"""

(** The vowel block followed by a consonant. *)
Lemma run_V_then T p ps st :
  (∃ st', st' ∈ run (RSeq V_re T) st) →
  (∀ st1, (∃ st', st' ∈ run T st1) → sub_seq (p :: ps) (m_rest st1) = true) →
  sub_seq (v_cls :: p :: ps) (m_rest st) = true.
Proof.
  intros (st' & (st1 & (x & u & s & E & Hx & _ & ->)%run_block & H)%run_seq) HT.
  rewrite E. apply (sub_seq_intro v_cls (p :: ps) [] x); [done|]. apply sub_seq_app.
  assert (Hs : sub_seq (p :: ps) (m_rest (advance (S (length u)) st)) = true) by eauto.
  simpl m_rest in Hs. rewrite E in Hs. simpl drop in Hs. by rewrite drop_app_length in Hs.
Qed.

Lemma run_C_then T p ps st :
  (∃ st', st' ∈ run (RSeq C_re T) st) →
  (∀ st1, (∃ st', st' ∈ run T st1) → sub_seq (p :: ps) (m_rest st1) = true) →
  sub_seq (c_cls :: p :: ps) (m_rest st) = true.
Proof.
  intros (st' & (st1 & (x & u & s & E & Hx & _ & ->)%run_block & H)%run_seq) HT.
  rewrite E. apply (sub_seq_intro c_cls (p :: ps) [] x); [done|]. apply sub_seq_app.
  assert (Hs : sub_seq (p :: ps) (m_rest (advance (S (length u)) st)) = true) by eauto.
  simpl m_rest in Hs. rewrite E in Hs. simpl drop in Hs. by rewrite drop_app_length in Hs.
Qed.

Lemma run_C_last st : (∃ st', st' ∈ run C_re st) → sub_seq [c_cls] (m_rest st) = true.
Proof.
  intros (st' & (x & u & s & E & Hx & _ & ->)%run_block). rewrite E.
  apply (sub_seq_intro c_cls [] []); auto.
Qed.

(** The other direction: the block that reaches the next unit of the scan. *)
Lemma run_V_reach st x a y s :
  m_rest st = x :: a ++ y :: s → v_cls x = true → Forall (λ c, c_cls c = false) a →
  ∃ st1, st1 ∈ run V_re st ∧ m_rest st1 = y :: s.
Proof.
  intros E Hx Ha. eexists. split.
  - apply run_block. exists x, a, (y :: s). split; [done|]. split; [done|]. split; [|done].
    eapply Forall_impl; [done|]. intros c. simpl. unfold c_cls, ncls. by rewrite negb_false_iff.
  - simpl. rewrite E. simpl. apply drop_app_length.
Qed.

"""
"""

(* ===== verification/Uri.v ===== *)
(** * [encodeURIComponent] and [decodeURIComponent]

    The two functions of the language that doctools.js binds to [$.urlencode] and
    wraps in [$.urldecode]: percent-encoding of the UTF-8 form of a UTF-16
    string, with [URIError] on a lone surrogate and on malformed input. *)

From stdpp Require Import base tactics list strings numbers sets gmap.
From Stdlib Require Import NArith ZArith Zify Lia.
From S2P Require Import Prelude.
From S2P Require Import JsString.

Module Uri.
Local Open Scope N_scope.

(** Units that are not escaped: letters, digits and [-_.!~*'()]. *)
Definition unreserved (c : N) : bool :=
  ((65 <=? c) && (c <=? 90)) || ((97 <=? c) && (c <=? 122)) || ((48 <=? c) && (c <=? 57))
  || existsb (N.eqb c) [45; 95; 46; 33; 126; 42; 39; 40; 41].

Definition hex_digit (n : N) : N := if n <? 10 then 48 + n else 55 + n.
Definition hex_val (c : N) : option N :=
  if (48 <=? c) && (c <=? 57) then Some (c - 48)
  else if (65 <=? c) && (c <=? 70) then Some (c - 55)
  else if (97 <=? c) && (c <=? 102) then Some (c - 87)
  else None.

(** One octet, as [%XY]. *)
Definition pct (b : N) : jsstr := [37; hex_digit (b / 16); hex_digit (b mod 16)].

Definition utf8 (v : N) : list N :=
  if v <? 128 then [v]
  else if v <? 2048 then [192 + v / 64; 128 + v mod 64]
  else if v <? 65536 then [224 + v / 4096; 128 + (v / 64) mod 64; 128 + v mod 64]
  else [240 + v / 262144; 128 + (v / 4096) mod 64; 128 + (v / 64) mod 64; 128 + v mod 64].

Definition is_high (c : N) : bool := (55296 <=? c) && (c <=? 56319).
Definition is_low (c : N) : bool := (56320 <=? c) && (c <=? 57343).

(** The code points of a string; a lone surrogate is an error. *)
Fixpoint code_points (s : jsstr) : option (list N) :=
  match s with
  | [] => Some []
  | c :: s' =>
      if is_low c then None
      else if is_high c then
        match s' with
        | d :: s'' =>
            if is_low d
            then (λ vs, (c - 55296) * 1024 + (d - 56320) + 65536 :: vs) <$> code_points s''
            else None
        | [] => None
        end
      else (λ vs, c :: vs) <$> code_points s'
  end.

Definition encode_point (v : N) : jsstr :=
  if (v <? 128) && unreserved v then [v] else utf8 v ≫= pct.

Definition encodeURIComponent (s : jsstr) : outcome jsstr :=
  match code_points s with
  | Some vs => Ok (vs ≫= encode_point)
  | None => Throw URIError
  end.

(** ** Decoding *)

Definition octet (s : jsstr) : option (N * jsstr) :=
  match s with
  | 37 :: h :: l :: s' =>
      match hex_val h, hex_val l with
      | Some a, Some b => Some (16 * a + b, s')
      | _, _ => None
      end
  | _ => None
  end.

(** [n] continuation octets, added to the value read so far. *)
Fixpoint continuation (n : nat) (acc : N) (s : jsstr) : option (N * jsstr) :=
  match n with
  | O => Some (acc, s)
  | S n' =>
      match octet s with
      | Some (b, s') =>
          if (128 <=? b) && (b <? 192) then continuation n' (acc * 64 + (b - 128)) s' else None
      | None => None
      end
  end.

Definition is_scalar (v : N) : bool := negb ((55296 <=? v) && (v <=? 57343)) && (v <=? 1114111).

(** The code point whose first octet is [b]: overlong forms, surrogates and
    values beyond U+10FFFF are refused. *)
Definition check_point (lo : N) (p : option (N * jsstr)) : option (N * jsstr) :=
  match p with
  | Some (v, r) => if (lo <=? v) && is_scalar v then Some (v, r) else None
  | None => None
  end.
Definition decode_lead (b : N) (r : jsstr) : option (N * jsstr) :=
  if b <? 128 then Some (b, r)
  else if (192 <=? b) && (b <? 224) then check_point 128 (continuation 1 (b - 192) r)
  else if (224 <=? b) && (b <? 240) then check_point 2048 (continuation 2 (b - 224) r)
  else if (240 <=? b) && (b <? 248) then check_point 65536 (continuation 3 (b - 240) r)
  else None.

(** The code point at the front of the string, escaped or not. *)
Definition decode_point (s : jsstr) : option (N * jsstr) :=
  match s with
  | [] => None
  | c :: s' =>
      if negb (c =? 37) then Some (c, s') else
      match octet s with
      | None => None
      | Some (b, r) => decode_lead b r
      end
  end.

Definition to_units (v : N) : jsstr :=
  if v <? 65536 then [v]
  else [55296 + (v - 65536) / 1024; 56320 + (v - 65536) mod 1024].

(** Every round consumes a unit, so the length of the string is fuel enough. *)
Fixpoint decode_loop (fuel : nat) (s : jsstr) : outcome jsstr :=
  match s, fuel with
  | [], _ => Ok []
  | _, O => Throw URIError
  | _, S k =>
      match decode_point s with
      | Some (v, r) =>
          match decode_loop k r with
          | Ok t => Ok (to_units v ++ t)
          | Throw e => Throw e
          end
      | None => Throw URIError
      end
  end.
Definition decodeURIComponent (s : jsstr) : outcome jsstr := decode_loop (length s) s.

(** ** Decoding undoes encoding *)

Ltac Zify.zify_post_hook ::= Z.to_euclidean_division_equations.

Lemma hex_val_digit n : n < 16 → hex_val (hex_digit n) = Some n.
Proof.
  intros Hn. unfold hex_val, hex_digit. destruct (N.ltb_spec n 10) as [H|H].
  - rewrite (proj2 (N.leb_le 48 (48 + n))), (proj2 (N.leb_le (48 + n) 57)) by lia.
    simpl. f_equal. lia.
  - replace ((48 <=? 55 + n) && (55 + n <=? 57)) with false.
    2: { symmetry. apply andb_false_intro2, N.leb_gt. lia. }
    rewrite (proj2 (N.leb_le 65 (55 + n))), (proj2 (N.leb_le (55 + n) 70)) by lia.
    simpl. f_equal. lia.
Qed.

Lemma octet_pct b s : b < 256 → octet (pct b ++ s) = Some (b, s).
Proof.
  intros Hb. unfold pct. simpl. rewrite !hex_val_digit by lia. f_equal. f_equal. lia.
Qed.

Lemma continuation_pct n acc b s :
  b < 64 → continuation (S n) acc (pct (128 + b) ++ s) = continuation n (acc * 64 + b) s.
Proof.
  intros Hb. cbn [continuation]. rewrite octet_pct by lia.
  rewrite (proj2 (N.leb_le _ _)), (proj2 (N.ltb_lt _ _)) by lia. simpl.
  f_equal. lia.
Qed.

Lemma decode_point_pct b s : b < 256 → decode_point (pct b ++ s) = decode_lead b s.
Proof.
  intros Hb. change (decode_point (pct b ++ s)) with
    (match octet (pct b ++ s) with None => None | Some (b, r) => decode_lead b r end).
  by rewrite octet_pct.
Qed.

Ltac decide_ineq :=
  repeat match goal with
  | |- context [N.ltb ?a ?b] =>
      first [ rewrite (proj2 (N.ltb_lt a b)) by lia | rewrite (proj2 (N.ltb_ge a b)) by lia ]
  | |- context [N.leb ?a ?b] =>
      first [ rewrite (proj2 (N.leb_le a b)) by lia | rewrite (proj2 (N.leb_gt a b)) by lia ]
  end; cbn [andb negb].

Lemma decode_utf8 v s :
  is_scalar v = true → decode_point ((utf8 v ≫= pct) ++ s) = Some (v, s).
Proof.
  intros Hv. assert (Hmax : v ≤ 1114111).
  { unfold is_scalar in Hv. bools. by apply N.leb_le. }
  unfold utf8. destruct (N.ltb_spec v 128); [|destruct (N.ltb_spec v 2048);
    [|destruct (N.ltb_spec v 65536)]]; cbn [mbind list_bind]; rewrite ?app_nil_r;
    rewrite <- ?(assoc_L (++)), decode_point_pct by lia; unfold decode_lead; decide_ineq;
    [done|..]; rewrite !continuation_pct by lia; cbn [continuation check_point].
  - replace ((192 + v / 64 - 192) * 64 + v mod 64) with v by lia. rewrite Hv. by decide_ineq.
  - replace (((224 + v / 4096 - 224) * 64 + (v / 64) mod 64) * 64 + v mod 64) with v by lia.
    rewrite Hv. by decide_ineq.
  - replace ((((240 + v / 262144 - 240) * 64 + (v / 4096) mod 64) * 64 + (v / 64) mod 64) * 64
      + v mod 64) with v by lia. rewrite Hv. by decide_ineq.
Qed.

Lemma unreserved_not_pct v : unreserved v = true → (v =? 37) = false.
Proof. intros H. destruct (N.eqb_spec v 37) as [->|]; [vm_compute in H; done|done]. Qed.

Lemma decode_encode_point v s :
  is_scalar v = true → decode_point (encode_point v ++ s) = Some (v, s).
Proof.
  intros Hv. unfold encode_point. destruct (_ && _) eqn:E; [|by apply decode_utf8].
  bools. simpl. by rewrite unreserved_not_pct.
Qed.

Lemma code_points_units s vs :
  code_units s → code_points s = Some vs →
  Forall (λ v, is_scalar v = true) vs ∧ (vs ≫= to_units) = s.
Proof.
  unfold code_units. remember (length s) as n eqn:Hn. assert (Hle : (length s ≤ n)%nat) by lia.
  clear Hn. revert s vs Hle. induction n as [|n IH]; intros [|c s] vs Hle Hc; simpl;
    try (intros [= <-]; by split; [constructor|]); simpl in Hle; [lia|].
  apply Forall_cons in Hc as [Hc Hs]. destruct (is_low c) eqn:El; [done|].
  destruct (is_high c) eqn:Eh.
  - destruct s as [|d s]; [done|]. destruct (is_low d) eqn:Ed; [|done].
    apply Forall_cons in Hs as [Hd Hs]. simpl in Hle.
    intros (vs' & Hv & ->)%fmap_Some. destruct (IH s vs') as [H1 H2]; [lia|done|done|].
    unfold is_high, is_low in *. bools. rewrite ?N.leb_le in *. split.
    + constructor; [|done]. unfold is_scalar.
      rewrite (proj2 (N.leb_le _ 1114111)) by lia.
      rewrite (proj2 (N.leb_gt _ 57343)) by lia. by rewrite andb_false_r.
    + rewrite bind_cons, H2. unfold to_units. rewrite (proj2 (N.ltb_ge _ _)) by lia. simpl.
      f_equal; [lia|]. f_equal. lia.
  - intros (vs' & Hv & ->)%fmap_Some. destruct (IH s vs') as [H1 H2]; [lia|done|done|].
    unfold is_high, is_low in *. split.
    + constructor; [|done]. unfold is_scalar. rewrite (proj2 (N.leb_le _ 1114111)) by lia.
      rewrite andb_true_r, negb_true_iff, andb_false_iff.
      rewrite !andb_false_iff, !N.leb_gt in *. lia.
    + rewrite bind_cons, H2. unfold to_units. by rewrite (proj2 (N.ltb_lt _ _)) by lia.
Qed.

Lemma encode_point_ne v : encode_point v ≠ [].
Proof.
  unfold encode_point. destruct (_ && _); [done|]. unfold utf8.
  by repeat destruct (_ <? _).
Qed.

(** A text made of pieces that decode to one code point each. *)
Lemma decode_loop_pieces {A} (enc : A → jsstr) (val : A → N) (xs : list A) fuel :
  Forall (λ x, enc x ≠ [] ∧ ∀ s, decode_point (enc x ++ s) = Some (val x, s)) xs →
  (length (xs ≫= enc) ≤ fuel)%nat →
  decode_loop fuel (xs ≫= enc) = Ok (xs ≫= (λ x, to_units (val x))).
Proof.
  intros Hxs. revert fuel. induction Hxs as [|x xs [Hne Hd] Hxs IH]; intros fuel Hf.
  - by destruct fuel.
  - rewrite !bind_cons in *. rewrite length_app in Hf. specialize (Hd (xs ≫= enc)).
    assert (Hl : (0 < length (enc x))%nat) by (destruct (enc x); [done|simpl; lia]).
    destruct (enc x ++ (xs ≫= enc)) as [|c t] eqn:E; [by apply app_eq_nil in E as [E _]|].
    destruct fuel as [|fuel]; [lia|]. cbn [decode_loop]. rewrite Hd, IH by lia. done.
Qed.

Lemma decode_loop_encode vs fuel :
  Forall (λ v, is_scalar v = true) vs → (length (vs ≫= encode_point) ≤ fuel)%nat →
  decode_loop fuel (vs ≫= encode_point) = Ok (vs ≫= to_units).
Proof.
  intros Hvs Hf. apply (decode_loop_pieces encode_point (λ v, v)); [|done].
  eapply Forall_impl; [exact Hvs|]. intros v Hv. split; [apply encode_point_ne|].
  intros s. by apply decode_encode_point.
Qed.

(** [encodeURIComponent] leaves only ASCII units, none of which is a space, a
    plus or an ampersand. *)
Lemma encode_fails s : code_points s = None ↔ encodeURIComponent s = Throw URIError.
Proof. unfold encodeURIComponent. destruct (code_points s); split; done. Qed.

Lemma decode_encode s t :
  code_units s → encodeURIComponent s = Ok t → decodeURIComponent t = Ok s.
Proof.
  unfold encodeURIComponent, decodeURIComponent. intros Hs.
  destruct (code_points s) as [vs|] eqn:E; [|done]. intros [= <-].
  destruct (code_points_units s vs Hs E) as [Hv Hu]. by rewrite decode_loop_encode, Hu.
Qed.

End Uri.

"""
"""

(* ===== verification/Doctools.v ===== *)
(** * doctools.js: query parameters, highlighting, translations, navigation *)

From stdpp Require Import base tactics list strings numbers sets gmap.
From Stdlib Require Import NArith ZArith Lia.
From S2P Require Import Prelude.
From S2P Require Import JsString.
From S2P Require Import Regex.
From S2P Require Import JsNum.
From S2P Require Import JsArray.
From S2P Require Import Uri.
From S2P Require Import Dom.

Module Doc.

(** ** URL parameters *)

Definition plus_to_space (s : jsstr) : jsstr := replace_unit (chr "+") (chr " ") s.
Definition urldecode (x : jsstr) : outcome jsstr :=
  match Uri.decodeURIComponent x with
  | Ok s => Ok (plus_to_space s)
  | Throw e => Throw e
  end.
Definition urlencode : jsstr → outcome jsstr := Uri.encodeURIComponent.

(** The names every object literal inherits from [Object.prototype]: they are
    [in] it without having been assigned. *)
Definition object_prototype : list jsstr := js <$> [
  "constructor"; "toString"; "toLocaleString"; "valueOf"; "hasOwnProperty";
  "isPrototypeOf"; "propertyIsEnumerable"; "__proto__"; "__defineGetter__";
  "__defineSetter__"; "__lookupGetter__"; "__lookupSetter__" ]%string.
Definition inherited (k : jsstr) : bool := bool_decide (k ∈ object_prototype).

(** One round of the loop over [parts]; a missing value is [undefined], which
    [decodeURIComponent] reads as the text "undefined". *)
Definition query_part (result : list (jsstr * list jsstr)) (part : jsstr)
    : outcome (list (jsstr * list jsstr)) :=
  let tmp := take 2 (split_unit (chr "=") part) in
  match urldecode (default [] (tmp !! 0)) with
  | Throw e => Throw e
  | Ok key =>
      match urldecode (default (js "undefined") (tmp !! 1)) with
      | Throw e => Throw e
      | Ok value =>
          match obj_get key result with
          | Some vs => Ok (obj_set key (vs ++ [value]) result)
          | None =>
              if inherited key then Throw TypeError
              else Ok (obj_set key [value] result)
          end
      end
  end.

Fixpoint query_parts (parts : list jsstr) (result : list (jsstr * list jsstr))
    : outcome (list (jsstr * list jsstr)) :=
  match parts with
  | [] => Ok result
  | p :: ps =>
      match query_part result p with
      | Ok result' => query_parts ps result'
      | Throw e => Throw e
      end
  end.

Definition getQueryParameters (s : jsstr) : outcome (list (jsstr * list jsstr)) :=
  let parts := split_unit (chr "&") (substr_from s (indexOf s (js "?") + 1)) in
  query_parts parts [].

"""

#### [TASK REQUIREMENTS]
Using the listing above, return all lines where the word "RSeq" occurs.

#### [SOLUTION TO THIS PROBLEM]
  (∃ st', st' ∈ run (RSeq V_re T) st) →
  (∃ st', st' ∈ run (RSeq C_re T) st) →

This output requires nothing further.